Lemma last_written_app reg w w' evs :
  events_of w' = events_of w ++ evs ->
  register_writes reg evs <> [] ->
  last_written reg w' = last (register_writes reg evs) [].
Proof.
  intros E Hne. unfold last_written, register_writes in *.
  rewrite E, flat_map_app. now apply last_app_nonempty.
Qed.

(** X5. When the identity register holds the device identity and all
    five register transactions go through, [LSM6DSL_Init] returns
    [HAL_OK] after exactly this sequence on the bus: read of [WHO_AM_I];
    write of the soft-reset bit [0x01] to [CTRL3_C]; a wait of 10 ticks;
    write of [accel_odr | accel_fs] to [CTRL1_XL]; write of
    [gyro_odr | gyro_fs] to [CTRL2_G]; write of the block-data-update bit
    [0x40] to [CTRL3_C], which is what [CTRL3_C] is left with. *)
Theorem init_register_sequence config env w :
  reply_byte (reply_at env w 0) 0 = LSM6DSL_WHO_AM_I_VALUE ->
  (forall i, (i < 5)%nat -> reply_ok (reply_at env w i)) ->
  let r := LSM6DSL_Init config env w in
  fst r = HAL_OK /\
  transactions w (snd r) 5 /\
  events_of (snd r) =
    events_of w ++
    [EvReadReg LSM6DSL_WHO_AM_I 1 HAL_OK;
     EvWriteReg LSM6DSL_CTRL3_C [0x01] HAL_OK;
     EvDelay 10;
     EvWriteReg LSM6DSL_CTRL1_XL
       [u8 (Z.lor (accel_odr config) (accel_fs config))] HAL_OK;
     EvWriteReg LSM6DSL_CTRL2_G
       [u8 (Z.lor (gyro_odr config) (gyro_fs config))] HAL_OK;
     EvWriteReg LSM6DSL_CTRL3_C [0x40] HAL_OK] /\
  last_written LSM6DSL_CTRL3_C (snd r) = [0x40] /\
  last_written LSM6DSL_CTRL1_XL (snd r) =
    [u8 (Z.lor (accel_odr config) (accel_fs config))] /\
  last_written LSM6DSL_CTRL2_G (snd r) =
    [u8 (Z.lor (gyro_odr config) (gyro_fs config))].
Proof.
  intros Hid Hok r.
  destruct (Init_ok_run config env w Hid Hok) as (Hs & Ht & He).
  fold r in Hs, Ht, He.
  repeat split; try assumption;
    rewrite (last_written_app _ _ _ _ He) by (cbn; discriminate); reflexivity.
Qed.

Lemma init_register_sequence_witness :
  events_of (snd (LSM6DSL_Init cfg_8g_2000dps env_ok World_reset)) =
  [EvReadReg LSM6DSL_WHO_AM_I 1 HAL_OK;
   EvWriteReg LSM6DSL_CTRL3_C [0x01] HAL_OK;
   EvDelay 10;
   EvWriteReg LSM6DSL_CTRL1_XL [0x4C] HAL_OK;
   EvWriteReg LSM6DSL_CTRL2_G [0x4C] HAL_OK;
   EvWriteReg LSM6DSL_CTRL3_C [0x40] HAL_OK].
Proof.
  assert (Hid : reply_byte (reply_at env_ok World_reset 0) 0
                = LSM6DSL_WHO_AM_I_VALUE) by reflexivity.
  assert (Hok : forall i, (i < 5)%nat -> reply_ok (reply_at env_ok World_reset i))
    by (intros i _; split; reflexivity).
  destruct (init_register_sequence cfg_8g_2000dps env_ok World_reset Hid Hok)
    as (_ & _ & He & _).
  rewrite He. reflexivity.
Defined.

(** X6. [LSM6DSL_Enable] writes one byte to [CTRL1_XL] and, only if that
    write went through, the same byte to [CTRL2_G]: [0x40] (104 Hz, 2 g
    and 250 dps) to switch on, [0x00] (power down) to switch off.  It
    returns the status of the first write if that failed and the status
    of the second write otherwise. *)
Theorem enable_writes_mode_registers on env w :
  let v := if on =? 0 then 0x00 else 0x40 in
  let s1 := reply_status (reply_at env w 0) in
  let s2 := reply_status (reply_at env w 1) in
  let r := LSM6DSL_Enable on env w in
  fst r = (if is_ok s1 then s2 else s1) /\
  events_of (snd r) =
    events_of w ++
    (if is_ok s1
     then [EvWriteReg LSM6DSL_CTRL1_XL [v] HAL_OK;
           EvWriteReg LSM6DSL_CTRL2_G [v] s2]
     else [EvWriteReg LSM6DSL_CTRL1_XL [v] s1]).
Proof.
  intros v s1 s2 r. subst r. unfold LSM6DSL_Enable.
  destruct (on =? 0); cbn [negb]; cbv zeta;
    rewrite bind_run, WriteReg_run; cbn [fst snd];
    change (reply_status (first_reply env w)) with s1;
    destruct (is_ok s1) eqn:E1; cbn [negb];
    try (split; reflexivity);
    rewrite WriteReg_run; cbn [fst snd];
    (assert (Hs1 : s1 = HAL_OK) by (destruct s1; try discriminate; reflexivity));
    rewrite Hs1; split; try reflexivity;
    unfold events_of; cbn; now rewrite <- app_assoc.
Qed.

* _WORK ORDER_:
Search the entries for the word "transactions" and copy every line that holds it.

* _SOLUTION_:
    five register transactions go through, [LSM6DSL_Init] returns
  transactions w (snd r) 5 /\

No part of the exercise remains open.